According to an article in Foreign Policy, China has been pursuing a “debt-trap diplomacy" or "payday loan diplomacy", which includes "targeting vulnerable countries with unsustainable debts" in order to increase its political influence in the Pacific.
According to the report, several island countries, particularly Tonga, Samoa, and Vanuatu in the Pacific, are already indebted to China.
Some of the infrastructure projects, especially a wharf built by China on Espiritu Santo island in Vanuatu, some 2,000 kilometres from Australia, have also been seen as a threat by Australia for quite some time.
The growing challenges in the Pacific have led to a strengthening of defence ties between India and Australia as well. Most recently, Australian prime minister Scott Morrison even supported a greater role for New Delhi in the keeping the Indo-Pacific open.
China’s territorial claims in the strategically important South China Sea, where it is pitted against smaller neighbors in multiple territorial disputes over islands, coral reefs and lagoons, is another point of contention.
The waters are a major shipping route for global commerce and are rich in fish and possible oil and gas reserves.
Australia has not only completely rejected Beijing's claims over the South China Sea, but lately, it has also been flexing its muscles along with ally US. Most recently, an Australian warship HMAS Parramatta conducted exercises with the US Navy, flaring tensions in the region.
Besides, Australia has also spoken out over China’s proposed national security laws for Hong Kong, which critics say undermines freedom in the former British colony.
China, meanwhile, has maintained this trade disruption is not related to any political clash. But the state-owned newspaper The Global Times has a completely different view on the topic.
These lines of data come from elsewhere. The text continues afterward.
Lemma forChildren_searched depth n cs before :
  (∀ m D, size (U ∖ D) < S depth →
     ∃ D', collectDescendants (S depth) childMap m D = Some D' ∧ searched childMap m D D')%nat →
  (∀ c, c ∈ cs → E n c) →
  (size (U ∖ before) < S (S depth))%nat →
  ∃ after,
    forChildren (collectDescendants (S depth) childMap) cs before = Some after ∧
    before ⊆ after ∧
    (∀ x, x ∈ after → x ∉ before → tc E n x) ∧
    (∀ c, c ∈ cs → c ∈ after) ∧
    (∀ x c, x ∈ after → x ∉ before → E x c → c ∈ after).
Proof.
  intros Hrec. revert before.
  induction cs as [|child cs IH]; intros before Hcs Hsize.
  - exists before. simpl. repeat split; try done. by intros ? ?%elem_of_nil.
  - cbn [forChildren]. case_decide as Hseen.
    + destruct (IH before) as (after & Hrun & Hsub & Hreach & Hall & Hclosed).
      { intros c Hc. apply Hcs. apply elem_of_cons. by right. }
      { done. }
      exists after. repeat split; try done.
      intros c [->|Hc]%elem_of_cons; [set_solver|by apply Hall].
    + assert (E n child) as Hedge by (apply Hcs; apply elem_of_cons; by left).
      assert (child ∈ U) as HinU by (apply elem_of_childIds; eauto).
      destruct (Hrec child ({[child]} ∪ before))
        as (mid & Hmid & Hsub1 & Hreach1 & Hkids1 & Hclosed1).
      { assert (U ∖ ({[child]} ∪ before) ⊂ U ∖ before) as Hlt by set_solver.
        apply subset_size in Hlt. lia. }
      rewrite Hmid.
      destruct (IH mid) as (after & Hrun & Hsub2 & Hreach2 & Hall2 & Hclosed2).
      { intros c Hc. apply Hcs. apply elem_of_cons. by right. }
      { assert (U ∖ mid ⊆ U ∖ before) as Hle by set_solver.
        apply subseteq_size in Hle. lia. }
      exists after. split; [done|]. repeat split.
      * set_solver.
      * intros x Hx Hnew.
        destruct (decide (x ∈ mid)) as [Hm|Hm]; [|by apply Hreach2].
        destruct (decide (x = child)) as [->|Hne]; [by apply tc_once|].
        eapply tc_l; [done|]. apply Hreach1; [done|set_solver].
      * intros c [->|Hc]%elem_of_cons; [set_solver|by apply Hall2].
      * intros x c Hx Hnew Hxc.
        destruct (decide (x ∈ mid)) as [Hm|Hm]; [|by eapply Hclosed2].
        apply Hsub2.
        destruct (decide (x = child)) as [->|Hne]; [by apply Hkids1|].
        eapply Hclosed1; [done| |done]. set_solver.
Qed.
(** * The dummy socket server of requests-ftp ([dummyserver/server.py])

    A shallow embedding of the scripted socket server that the test suite
    uses, and the properties of its lifecycle: the capability probe, the
    request drain, the server thread, the harness classes and their scripted
    handlers. *)

From Stdlib Require Import ZArith Ascii String.
From stdpp Require Import base decidable option list numbers strings sets.

Local Open Scope Z_scope.
Local Open Scope list_scope.

(** ** Byte strings *)

(** A Python [bytes] value is a sequence of 8-bit characters. *)
Definition bytes := list ascii.

(** A bytes literal, written as its text. *)
Definition b (s : string) : bytes := list_ascii_of_string s.

Definition CR : ascii := ascii_of_nat 13.
Definition LF : ascii := ascii_of_nat 10.

(** The literal [b'\r\n']. *)
Definition crlf : bytes := [CR; LF].

(** [bytes.endswith(suffix)]: the last [len(suffix)] bytes are [suffix]. *)
Definition endswith (s suffix : bytes) : bool :=
  (length suffix <=? length s)%nat
  && bool_decide (drop (length s - length suffix)%nat s = suffix).

(** Truth value of an optional payload: [None] and [b''] are false. *)
Definition truthy (p : option bytes) : bool :=
  match p with
  | None => false
  | Some [] => false
  | Some (_ :: _) => true
  end.

(** ** The world the server runs in *)

Inductive family := AF_INET | AF_INET6.

#[global] Instance family_eq_dec : EqDecision family.
Proof. solve_decision. Defined.

(** A socket object.  A listening socket comes from [socket.socket]; a
    connection socket comes from [accept].  [s_inbox] lists what
    the successive [recv] calls on the socket return; when it is exhausted
    the peer has closed the connection and every further [recv] returns
    [b''].  [s_sent] lists the payloads handed to [send], oldest first. *)
Record sockobj := mk_sock {
  s_family : family;
  s_bound : option Z;
  s_listening : bool;
  s_closed : bool;
  s_inbox : list bytes;
  s_sent : list bytes
}.

(** What the thread and the harness do, in the order they do it. *)
Inductive action :=
| ASocket (s : nat) (f : family)          (* socket.socket(f) returned s *)
| ASetsockopt (s : nat)                   (* s.setsockopt(SO_REUSEADDR) *)
| ABind (s : nat) (host : string) (port : Z)  (* s.bind((host, 0)) returned *)
| AStorePort (t : nat) (port : Z)         (* thread t stored self.port *)
| AListen (s : nat)                       (* s.listen(0) returned *)
| AWarn                                   (* warnings.warn(NoIPv6Warning) *)
| ASet (e : nat)                          (* e.set() *)
| ARelease (e : nat)                      (* another thread called e.set() *)
| AWait (e : nat)                         (* e.wait() returned *)
| AClear (e : nat)                        (* e.clear() *)
| AAccept (l s : nat)                     (* l.accept() returned s *)
| ASend (s : nat) (data : bytes)          (* s.send(data) *)
| AClose (s : nat).                       (* s.close() *)

#[global] Instance action_eq_dec : EqDecision action.
Proof. solve_decision. Defined.

(** The operating system and the interpreter build, as far as the server
    depends on them. *)
Record os := mk_os {
  os_has_ipv6 : bool;                     (* socket.has_ipv6 *)
  os_socket_ok : family -> bool;          (* socket.socket(f) succeeds *)
  os_bind : family -> string -> option Z; (* port given by bind((host, 0)) *)
  os_win32 : bool                         (* sys.platform == 'win32' *)
}.

(** The closures that the harness classes pass to the thread, with the
    variables they capture. *)
Inductive closure :=
| response_handler (ready_event : nat) (response : bytes) (num : Z)
                   (block_send : option nat)
| ftp_handler (ready_event : nat) (response : bytes) (num : Z)
              (block_send : option nat)
              (welcome_first user_resp type_i_resp pasv_resp : option bytes).

Inductive thread_class := SocketServerThread | DelayedSocketServerThread.

(** A thread object.  [t_USE_IPV6] is the instance attribute, when one was
    assigned; [t_frame] holds the local [sock] of [_start_server] while the
    thread is suspended before [_handle_socket]. *)
Record thread := mk_thread {
  t_class : thread_class;
  t_socket_handler : closure;
  t_host : string;
  t_ready_event : option nat;
  t_USE_IPV6 : option bool;
  t_port : option Z;
  t_socks : option nat;
  t_frame : option nat
}.

(** The harness classes and their own attributes ([None]: inherited). *)
Inductive cls :=
| SocketDummyServer
| DelayedCloseSocketDummyServer
| IPV4SocketDummyServer
| FTPSocketDummyServer.

#[global] Instance cls_eq_dec : EqDecision cls.
Proof. solve_decision. Defined.

Record cls_dict := mk_cls_dict {
  cd_server_thread : option nat;
  cd_socks : option nat;
  cd_port : option Z
}.

Record world := mk_world {
  w_os : os;
  w_USE_IPV6 : bool;              (* SocketServerThread.USE_IPV6 *)
  w_socks : list sockobj;         (* socket objects, by identity *)
  w_events : list bool;           (* threading.Event flags, by identity *)
  w_lists : list (list nat);      (* Python lists of sockets, by identity *)
  w_threads : list thread;        (* thread objects, by identity *)
  w_classes : cls -> cls_dict;    (* attributes set on the harness classes *)
  w_backlog : list (list bytes);  (* clients that connect, with their reads *)
  w_releases : nat;               (* times the test will release a gate *)
  w_trace : list action           (* actions so far, oldest first *)
}.

Definition set_socks (f : list sockobj -> list sockobj) (w : world) : world :=
  mk_world (w_os w) (w_USE_IPV6 w) (f (w_socks w)) (w_events w) (w_lists w)
    (w_threads w) (w_classes w) (w_backlog w) (w_releases w)
    (w_trace w).

Definition set_events (f : list bool -> list bool) (w : world) : world :=
  mk_world (w_os w) (w_USE_IPV6 w) (w_socks w) (f (w_events w)) (w_lists w)
    (w_threads w) (w_classes w) (w_backlog w) (w_releases w)
    (w_trace w).

Definition set_lists (f : list (list nat) -> list (list nat)) (w : world)
  : world :=
  mk_world (w_os w) (w_USE_IPV6 w) (w_socks w) (w_events w) (f (w_lists w))
    (w_threads w) (w_classes w) (w_backlog w) (w_releases w)
    (w_trace w).

Definition set_threads (f : list thread -> list thread) (w : world) : world :=
  mk_world (w_os w) (w_USE_IPV6 w) (w_socks w) (w_events w) (w_lists w)
    (f (w_threads w)) (w_classes w) (w_backlog w)
    (w_releases w) (w_trace w).

Definition set_classes (f : (cls -> cls_dict) -> cls -> cls_dict) (w : world)
  : world :=
  mk_world (w_os w) (w_USE_IPV6 w) (w_socks w) (w_events w) (w_lists w)
    (w_threads w) (f (w_classes w)) (w_backlog w)
    (w_releases w) (w_trace w).

Definition set_backlog (f : list (list bytes) -> list (list bytes))
  (w : world) : world :=
  mk_world (w_os w) (w_USE_IPV6 w) (w_socks w) (w_events w) (w_lists w)
    (w_threads w) (w_classes w) (f (w_backlog w))
    (w_releases w) (w_trace w).

Definition set_releases (f : nat -> nat) (w : world) : world :=
  mk_world (w_os w) (w_USE_IPV6 w) (w_socks w) (w_events w) (w_lists w)
    (w_threads w) (w_classes w) (w_backlog w)
    (f (w_releases w)) (w_trace w).

Definition log (a : action) (w : world) : world :=
  mk_world (w_os w) (w_USE_IPV6 w) (w_socks w) (w_events w) (w_lists w)
    (w_threads w) (w_classes w) (w_backlog w) (w_releases w)
    (w_trace w ++ [a]).

(** ** Computations *)

(** Why a computation did not return: an exception left it, it is suspended
    in a blocking call that nothing will wake, or it is still looping when
    the fuel is spent. *)
Inductive stop := Raise | Block | Spin.

Inductive outcome (A : Type) :=
| Done (a : A) (w : world)
| Stop (r : stop) (w : world).
Arguments Done {A} a w.
Arguments Stop {A} r w.

Definition M (A : Type) := world -> outcome A.

Definition ret {A} (a : A) : M A := fun w => Done a w.

Definition bind {A B} (m : M A) (k : A -> M B) : M B :=
  fun w => match m w with
           | Done a w' => k a w'
           | Stop r w' => Stop r w'
           end.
In May, calling Australia 'delusional' in expecting normal trade with China over COVID-19 inquiry, The Global Times wrote this: "A favorable political environment cannot exist without contributions from both sides, which is why we hope Australia will rethink its hostile attitude toward China. If tensions continue on their current trajectory, it would be delusional to expect trade relations to remain on track."
“You can’t have your cake and eat it, too, is a proverb that could be of use to some Australian officials, who continue to escalate tensions with China while hoping bilateral trade will remain intact,” the article added while playing down the economic interdependence between the two countries.